Saved entries
Lemma hook_failure_spec_witness :
  onNext (default_footer (Some 5%nat)) = Some 5%nat ∧
  handleNext (default_footer (Some 5%nat))
    (w_ctx (wizard (uncontrolled None) three_steps)) (Rejected "invalid"%string)
  = ([SetIsLoading true; CallHook 5%nat; SetIsLoading false],
     Throw "invalid"%string) ∧
  loading_after true
    (handleNext (default_footer (Some 5%nat))
       (w_ctx (wizard (uncontrolled None) three_steps)) Fulfilled).1 = false.
Proof.
  split; [reflexivity|].
  destruct (hook_failure_spec (default_footer (Some 5%nat))
              (w_ctx (wizard (uncontrolled None) three_steps)) 5%nat
              "invalid"%string) as (Hnext & _ & _ & _ & Hidle).
  split; [exact (Hnext eq_refl)|]. exact (proj1 (Hidle Fulfilled true)).
Defined.

(** The failure path in the transition system: a rejecting [onNext] keeps
    the wizard on step 1 and the footer returns to idle. *)
Example rejected_hook_keeps_step :
  currentStep (w_ctx (run (wizard (uncontrolled None) three_steps)
                          [EvClickNext None; EvSettle 0 (Rejected "invalid"%string)]))
  = 1 ∧
  w_isLoading (run (wizard (uncontrolled None) three_steps)
                   [EvClickNext None; EvSettle 0 (Rejected "invalid"%string)])
  = false ∧
  w_thrown (run (wizard (uncontrolled None) three_steps)
                [EvClickNext None; EvSettle 0 (Rejected "invalid"%string)])
  = ["invalid"%string].
Proof. by vm_compute. Qed.


(** Two clicks on next while the hook is pending advance by one step. *)
Example double_click_advances_once :
  currentStep (w_ctx (run (wizard (uncontrolled None) three_steps)
                          [EvClickNext None; EvClickNext None;
                           EvSettle 0 Fulfilled])) = 2.
Proof. reflexivity. Qed.



(** Controlled mode: goToStep(2) reports 2 to the application and the
    current step stays 1 until the application supplies 2. *)
Example controlled_feedback :
  currentStep
    (w_ctx (run (init (Err:=string) (controlled 1 (Some 9%nat))
                   (with_setter three_steps) (default_footer None))
                [EvGoToStep 2])) = 1 ∧
  callback_calls
    (w_trace (run (init (Err:=string) (controlled 1 (Some 9%nat))
                     (with_setter three_steps) (default_footer None))
                  [EvGoToStep 2])) = [(9%nat, 2)] ∧
  currentStep
    (w_ctx (run (init (Err:=string) (controlled 1 (Some 9%nat))
                   (with_setter three_steps) (default_footer None))
                [EvGoToStep 2; EvProps (controlled 2 (Some 9%nat))])) = 2.
Proof. by vm_compute. Qed.

(** Without a defaultStep the wizard starts on step 1. *)
Example defaultStep_absent :
  currentStep (w_ctx (wizard (uncontrolled None) three_steps)) = 1.
Proof. reflexivity. Qed.

(** ** Instances of the further properties *)

Lemma flags_tell_navigation_witness :
  reachable_hooks (registered_hooks (uncontrolled None) 3) ∧
  run_nextStep (nextStep (render (uncontrolled None)
                            (registered_hooks (uncontrolled None) 3)))
  = emit (Err:=string) (SetInternalStep 2) ∧
  run_prevStep (prevStep (render (uncontrolled None)
                            (registered_hooks (uncontrolled None) 3)))
  = ret (Err:=string) ().
Proof.
  assert (reachable_hooks (registered_hooks (uncontrolled None) 3)) as Hr.
  { unfold registered_hooks. apply reach_effect, reach_render, reach_mount. }
  split; [exact Hr|].
  destruct (flags_tell_navigation (Callback:=nat) (Err:=string)
              (uncontrolled None) (registered_hooks (uncontrolled None) 3) Hr)
    as (_ & Hprev & Hnext & _).
  split; [|exact (Hprev eq_refl)].
  apply Hnext; [reflexivity|discriminate|reflexivity].
Defined.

### About this task
Show every line above in which the word "Some" occurs.

### Task answer
  onNext (default_footer (Some 5%nat)) = Some 5%nat ∧
  handleNext (default_footer (Some 5%nat))
    (handleNext (default_footer (Some 5%nat))
  destruct (hook_failure_spec (default_footer (Some 5%nat))
    (w_ctx (run (init (Err:=string) (controlled 1 (Some 9%nat))
    (w_trace (run (init (Err:=string) (controlled 1 (Some 9%nat))
    (w_ctx (run (init (Err:=string) (controlled 1 (Some 9%nat))
                [EvGoToStep 2; EvProps (controlled 2 (Some 9%nat))])) = 2.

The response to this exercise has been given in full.